Excerpted data START
(** * Laytime Intelligence front end: extraction, validation, persistence

    A shallow embedding of the JavaScript of the front end
    (pages/LayspanDashboard, pages/SavedEvents, components/EventTable,
    services/api.js, utils/dataCleanup.js) and the properties of its
    extraction / validation / persistence pipeline.

    JavaScript values are modelled by the inductive [JS.value]; objects are
    property lists in insertion order.  Strings are byte strings, so the
    development speaks about ASCII text: [length] and [trim] agree with
    JavaScript on such text. *)

From Stdlib Require Import String Ascii List Bool Arith ZArith QArith Lia.
From Stdlib Require Import DecimalString.
Import ListNotations.
Set Warnings "-register-all".
Close Scope Q_scope.
Local Open Scope string_scope.
Local Open Scope list_scope.

(* ===================================================================== *)
(** ** JavaScript values *)
(* ===================================================================== *)

Module JS.

(** A number is NaN, an infinity or a finite value; a finite double is
    represented by the rational it denotes (the sign of zero is not kept). *)
Inductive number : Type :=
| NaN
| Infinity (negative : bool)
| Finite (q : Q).

Inductive value : Type :=
| VUndef
| VNull
| VBool (b : bool)
| VNum (n : number)
| VStr (s : string)
| VArr (elems : list value)
| VObj (props : list (string * value)).

(** The own properties of a plain object, in insertion order. *)
Definition object : Type := list (string * value).

Definition ofNat (n : nat) : value := VNum (Finite (inject_Z (Z.of_nat n))).
Definition ofZ (z : Z) : value := VNum (Finite (inject_Z z)).

(** ToBoolean *)
Definition numTruthy (n : number) : bool :=
  match n with
  | NaN => false
  | Infinity _ => true
  | Finite q => negb (Qeq_bool q 0)
  end.

Definition truthy (v : value) : bool :=
  match v with
  | VUndef | VNull => false
  | VBool b => b
  | VNum n => numTruthy n
  | VStr s => negb (s =? EmptyString)
  | VArr _ | VObj _ => true
  end.
(** * File synchronisation server: dispatcher, sync ledger and versioned store

    A shallow embedding of the server side of the RMI file synchronisation
    system (server/dispatcher.py, server/file_handler.py, common/auth.py,
    common/protocol.py, the request handler of server/threads.py and the
    users file of server/server_main.py), with the properties of its
    protocol engine, of its HTTP layer and of the Authorization header the
    client writes and the server reads.

    Conventions of the embedding.
    - A Python [str] is a Rocq [string] holding its UTF-8 bytes, so that
      [s.encode()] is the byte sequence of the string itself.
    - A Python [dict] with string keys is a [gmap string _].
    - [time.time()] and [uuid.uuid4()] read the environment: the world
      carries the sequence of clock readings and of identifiers the
      environment will deliver, and a reading consumes one of them.
    - A timestamp is a number the code stores and hands back and never
      computes with; it is kept as an integer.
    - The master file and the users file are in the world as what the
      code finds at their paths; a failing disk is a state of the world.
    - The master file is opened in text mode, on a POSIX system: a write
      leaves the line ends as they are, a read turns every carriage
      return with its line feed, and every other carriage return, into a
      line feed. The world holds the master file as [read()] returns it.
    - Handlers run one at a time (the model has no interleaving inside a
      handler), so [with self.lock] is the identity. *)

From Stdlib Require Import ZArith List Ascii String.
From stdpp Require Import base option gmap strings list fin_maps.

(** ** hashlib: MD5 (RFC 1321) and SHA-256 (FIPS 180-4)

    [hashlib] is Python's library; the two digests the server uses are
    written out here so that fingerprints and password hashes compute. *)

Module Hashlib.
Local Open Scope Z_scope.

Definition word (x : Z) : Z := x mod 2 ^ 32.
Definition add32 (x y : Z) : Z := word (x + y).
Definition not32 (x : Z) : Z := Z.lxor x 0xffffffff.
Definition rotl32 (x n : Z) : Z :=
  Z.lor (word (Z.shiftl x n)) (Z.shiftr x (32 - n)).
Definition rotr32 (x n : Z) : Z :=
  Z.lor (Z.shiftr x n) (word (Z.shiftl x (32 - n))).

Definition bytes_of_string (s : string) : list Z :=
  map (fun c => Z.of_N (N_of_ascii c)) (list_ascii_of_string s).

(** Little-endian and big-endian bytes of a number, [n] of them. *)
Fixpoint le_bytes (n : nat) (x : Z) : list Z :=
  match n with
  | O => []
  | S k => (x mod 256) :: le_bytes k (x / 256)
  end.

Definition be_bytes (n : nat) (x : Z) : list Z := rev (le_bytes n x).

Fixpoint le_words (bs : list Z) : list Z :=
  match bs with
  | b0 :: b1 :: b2 :: b3 :: rest =>
      (b0 + 256 * b1 + 65536 * b2 + 16777216 * b3) :: le_words rest
  | _ => []
  end.

Fixpoint be_words (bs : list Z) : list Z :=
  match bs with
  | b0 :: b1 :: b2 :: b3 :: rest =>
      (16777216 * b0 + 65536 * b1 + 256 * b2 + b3) :: be_words rest
  | _ => []
  end.

(** Blocks of sixteen words. *)
Fixpoint blocks (fuel : nat) (ws : list Z) : list (list Z) :=
  match fuel, ws with
  | S f, _ :: _ => firstn 16 ws :: blocks f (skipn 16 ws)
  | _, _ => []
  end.

(** The message, the byte 0x80, zero bytes up to 56 modulo 64; the 64-bit
    length in bits is appended by each digest in its own byte order. *)
Definition pad_zeros (len : Z) : list Z :=
  repeat 0 (Z.to_nat ((55 - len) mod 64)).

Definition hex_digit (d : Z) : ascii :=
  ascii_of_N (Z.to_N (if d <? 10 then 48 + d else 87 + d)).

Fixpoint hex_of_bytes (bs : list Z) : string :=
  match bs with
  | [] => EmptyString
  | b :: rest => String (hex_digit (b / 16)) (String (hex_digit (b mod 16)) (hex_of_bytes rest))
  end.

(** *** MD5 *)

Definition md5_s : list Z :=
  [7; 12; 17; 22; 7; 12; 17; 22; 7; 12; 17; 22; 7; 12; 17; 22;
   5; 9; 14; 20; 5; 9; 14; 20; 5; 9; 14; 20; 5; 9; 14; 20;
   4; 11; 16; 23; 4; 11; 16; 23; 4; 11; 16; 23; 4; 11; 16; 23;
   6; 10; 15; 21; 6; 10; 15; 21; 6; 10; 15; 21; 6; 10; 15; 21].

Definition md5_K : list Z :=
  [0xd76aa478; 0xe8c7b756; 0x242070db; 0xc1bdceee;
   0xf57c0faf; 0x4787c62a; 0xa8304613; 0xfd469501;
   0x698098d8; 0x8b44f7af; 0xffff5bb1; 0x895cd7be;
   0x6b901122; 0xfd987193; 0xa679438e; 0x49b40821;
   0xf61e2562; 0xc040b340; 0x265e5a51; 0xe9b6c7aa;
   0xd62f105d; 0x02441453; 0xd8a1e681; 0xe7d3fbc8;
   0x21e1cde6; 0xc33707d6; 0xf4d50d87; 0x455a14ed;
   0xa9e3e905; 0xfcefa3f8; 0x676f02d9; 0x8d2a4c8a;
   0xfffa3942; 0x8771f681; 0x6d9d6122; 0xfde5380c;
   0xa4beea44; 0x4bdecfa9; 0xf6bb4b60; 0xbebfbc70;
   0x289b7ec6; 0xeaa127fa; 0xd4ef3085; 0x04881d05;
   0xd9d4d039; 0xe6db99e5; 0x1fa27cf8; 0xc4ac5665;
   0xf4292244; 0x432aff97; 0xab9423a7; 0xfc93a039;
   0x655b59c3; 0x8f0ccc92; 0xffeff47d; 0x85845dd1;
   0x6fa87e4f; 0xfe2ce6e0; 0xa3014314; 0x4e0811a1;
   0xf7537e82; 0xbd3af235; 0x2ad7d2bb; 0xeb86d391].

Record md5_state := Md5 { md5_a : Z; md5_b : Z; md5_c : Z; md5_d : Z }.

Definition md5_init : md5_state :=
  Md5 0x67452301 0xefcdab89 0x98badcfe 0x10325476.

Definition md5_round (M : list Z) (st : md5_state) (i : Z) : md5_state :=
  let '(Md5 A B C D) := st in
  let '(F, g) :=
    if i <? 16 then (Z.lor (Z.land B C) (Z.land (not32 B) D), i)
    else if i <? 32 then (Z.lor (Z.land D B) (Z.land (not32 D) C), (5 * i + 1) mod 16)
    else if i <? 48 then (Z.lxor (Z.lxor B C) D, (3 * i + 5) mod 16)
    else (Z.lxor C (Z.lor B (not32 D)), (7 * i) mod 16) in
  let F' := add32 (add32 (add32 F A) (nth (Z.to_nat i) md5_K 0)) (nth (Z.to_nat g) M 0) in
  Md5 D (add32 B (rotl32 F' (nth (Z.to_nat i) md5_s 0))) B C.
Excerpted data END
» **Assignment**: Of the entries above, tally the lines with "master" in them. Only the total should be given.

» **Exercise answer**: 3